The plot above shows that over 90% of the words (upper horizontal red line) identified by the algorithm are covered by less than 10% (vertical blue line) of the the most frequently occurring unique words.
Top 100 words by frequency for the Blog, News and Twitter samples are shown in the following clouds respectively, Note: The relative size of the words indicate how often the terms occur in the document with respect to one another.
The most common words in the Blog sample
## [1] "the" "and" "to" "a" "of" "i" "in" "that" "is" "it"
## [11] "for" "you" "with" "was" "on" "my" "this" "as" "have" "be"
the news sample
## [1] "the" "to" "and" "a" "of" "in" "for" "that" "is" "on"
## [11] "with" "said" "was" "he" "it" "at" "as" "his" "i" "be"
and twitter sample
## [1] "the" "to" "i" "a" "you" "and" "for" "in" "of" "is"
## [11] "it" "my" "on" "that" "me" "be" "at" "with" "your" "have"
The top spot of word frequency in the documents belong to common stop words such as “the”, “is”, “to” etc. such words may well need to be removed in order to enrich the prediction vocabulary or the final product.
Currently an analysis of the 2,3 & 4-grams (2,3 & 4 word chunks) present in the data sets is under examination.
The initial prediction model takes the last 2,3 & 4 words from a sentence/phrase and makes presents the most frequently occurring “next” word from the sample data sets.

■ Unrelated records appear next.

(** The grouped metadata are the tags', split by the table of the names' IDs. *)
Lemma wp_group p names w :
  up w ->
  wp (GetAllAndGroupImageMetadataByImageName hash FormatRFC3339 st p names []) w
    (fun '(m1, m2) _ => exists ids tags, imageMetadataIDs hash ∅ names = Ok ids /\
      (forall t, t ∈ tags <-> is_Some (V w !! t)) /\
      forall n s,
        commits m1 n s = tag_commits RepoImageMetadataByCommitRecord_ImageTagPrefix (is_image ids n) s tags /\
        commits m2 n s = tag_commits RepoImageMetadataByCommitRecord_ImageTagPrefix (is_unmanaged ids n) s tags).
Proof using hash_alnum hash_nonempty hash_len.
  intros Hu. unfold GetAllAndGroupImageMetadataByImageName. wp_step.
  eapply wp_mono; [by apply wp_list_tags|]. simpl.
  intros tags w2 [_ [_ Hin]%(fun f => f eq_refl)].
  destruct (imageMetadataIDs_spec names ∅) as (ids & E & _).
  eapply wp_lift; [unfold groupImageMetadataTagsByImageName; by rewrite E|].
  destruct (foldl _ _ _) as [m1 m2] eqn:Ef. exists ids, tags. split; [done|]. split; [done|].
  intros n s. pose proof (foldl_groupTag_commits ids
    RepoImageMetadataByCommitRecord_ImageTagPrefix tags (∅, ∅) n s) as [H1 H2].
  rewrite Ef in H1, H2. simpl in H1, H2. by rewrite H1, H2.
Qed.

Lemma elem_of_tag_commits prefix sel s tags c :
  c ∈ tag_commits prefix sel s tags <->
  exists t id, t ∈ tags /\ metadata_of prefix t = Some (id, c, s) /\ sel id = true.
Proof.
  unfold tag_commits. rewrite list_elem_of_omap. split.
  - intros (t & Ht & E). destruct (metadata_of prefix t) as [[[id c'] s']|] eqn:Em; [|done].
    destruct (sel id) eqn:Es; [|done]. simpl in E. case_bool_decide; [|done]. simplify_eq. eauto.
  - intros (t & id & Ht & E & Hs). exists t. split; [done|]. rewrite E, Hs. simpl.
    by rewrite bool_decide_eq_true_2.
Qed.
(** Where every task returns, so do they together. *)
Lemma DoTasks_total sched n max w :
  calm_schedule sched -> (forall t w, t < n -> exists w', taskFunc t w = (Ok tt, w')) ->
  exists w', DoTasks taskFunc sched n max w = (Ok tt, w').
Proof.
  intros [Hcr Hcalm] H.
  assert (forall l w e, (forall t, t ∈ l -> t < n) -> ~ first_failure l w e) as Hfail.
  { intros l w0 e Hl (l1 & t & l2 & w1 & w2 & -> & _ & Ht). destruct (H t w1) as [w3 E]; [set_solver|].
    congruence. }
  assert (forall q ctx err w p w', (forall t, t ∈ q -> t < n) -> drain_one taskFunc q ctx err w <> (Panic p, w')) as Hd.
  { induction q as [|t ts IH]; intros ctx err w0 p w' Hq; simpl; [done|]. destruct (context_Err ctx err); [done|].
    destruct (H t w0 (Hq t ltac:(by left))) as [w1 ->]. apply IH. set_solver. }
  assert (forall qs ctx err w p w', (forall t, t ∈ concat qs -> t < n) -> drain taskFunc qs ctx err w <> (Panic p, w')) as Hdr.
  { induction qs as [|q qs IH]; intros ctx err w0 p w' Hq; simpl; [done|]. simpl in Hq.
    destruct (drain_one taskFunc q ctx err w0) as [[| |] w1] eqn:E; [apply IH; set_solver|done|].
    apply Hd in E; [done|set_solver]. }
  assert (forall evs qs ctx err w p w', (forall t, t ∈ concat qs -> t < n) ->
    run_events taskFunc evs qs ctx err w <> (Panic p, w')) as Hs.
  { induction evs as [|[k sees|x|x] evs IH]; intros qs ctx err w0 p w' Hq; simpl; auto.
    destruct (qs !! k) as [q|] eqn:Hk; [|auto].
    destruct (turn taskFunc q sees ctx err w0) as [[[q' err']|e|p'] w1] eqn:Et; [|done|].
    - apply IH. apply (turn_spec (fun _ => True) _ qs k) in Et as (l & Hl & _); [|done..].
      intros t Hin. apply Hq. eapply elem_of_submseteq; [|exact Hl]. set_solver.
    - assert (forall t, t ∈ q -> t < n) as Hq1.
      { intros t Hin. apply Hq. rewrite <-(take_drop_middle qs k _ Hk), concat_app. set_solver. }
      unfold turn in Et. destruct q as [|t ts]; [done|]. destruct (if sees then _ else _); [done|].
      destruct (H t w0 (Hq1 t ltac:(by left))) as [w2 E]. by rewrite E in Et. }
  assert (forall t, t ∈ concat (workerTasks n max) -> t < n) as Hq.
  { intros t. rewrite workerTasks_concat, elem_of_seq. lia. }
  unfold DoTasks. rewrite Hcr.
  destruct (run_events taskFunc (events sched) (workerTasks n max) None None w)
    as [[[qs [ctx err]]|e|p] w1] eqn:E1; [|by apply run_events_not_err in E1|by apply Hs in E1].
  apply (run_events_spec (disturbance (events sched))) in E1 as (Hb & l1 & Hl1 & Ho1 & _); [|done..].
  destruct (drain taskFunc qs ctx err w1) as [[r|e|p] w2] eqn:E2;
    [|by apply drain_not_err in E2|].
  2: { apply Hdr in E2; [done|]. intros t Hin. apply Hq. eapply elem_of_submseteq; [|exact Hl1]. set_solver. }
  destruct r as [e|]; [|eauto].
  apply (drain_spec (disturbance (events sched))) in E2 as (l2 & Hl2 & Ho2 & _); [|done].
  pose proof (outcome_app _ _ _ _ _ _ _ _ _ Ho1 Ho2) as [_ [?|[_ [Hf|Hf]]]]; [done| |by apply Hcalm in Hf].
  apply Hfail in Hf; [done|]. intros t Hin. apply Hq. eapply elem_of_submseteq; [exact Hin|].
  etrans; [|exact Hl1]. by apply submseteq_app.
Qed.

These frequency tables currently need to be reduced in size in order to make them feasible for an on-line shiny app where speed of prediction is a significant factor and the size of the app is a significant consideration.
In order to reduce the frequency tables infrequent terms will be removed and the removal of stop-words such as “the, to, a” will be removed from the prediction if those words are already present in the sentence.
Profanity filtering of predictions will be included in the shiny app. A simple table of “illegal” prediction words will be used to filter the final predictions sent to the user. The app will process profanity in order to predict the next word but will not present profanity as a prediction.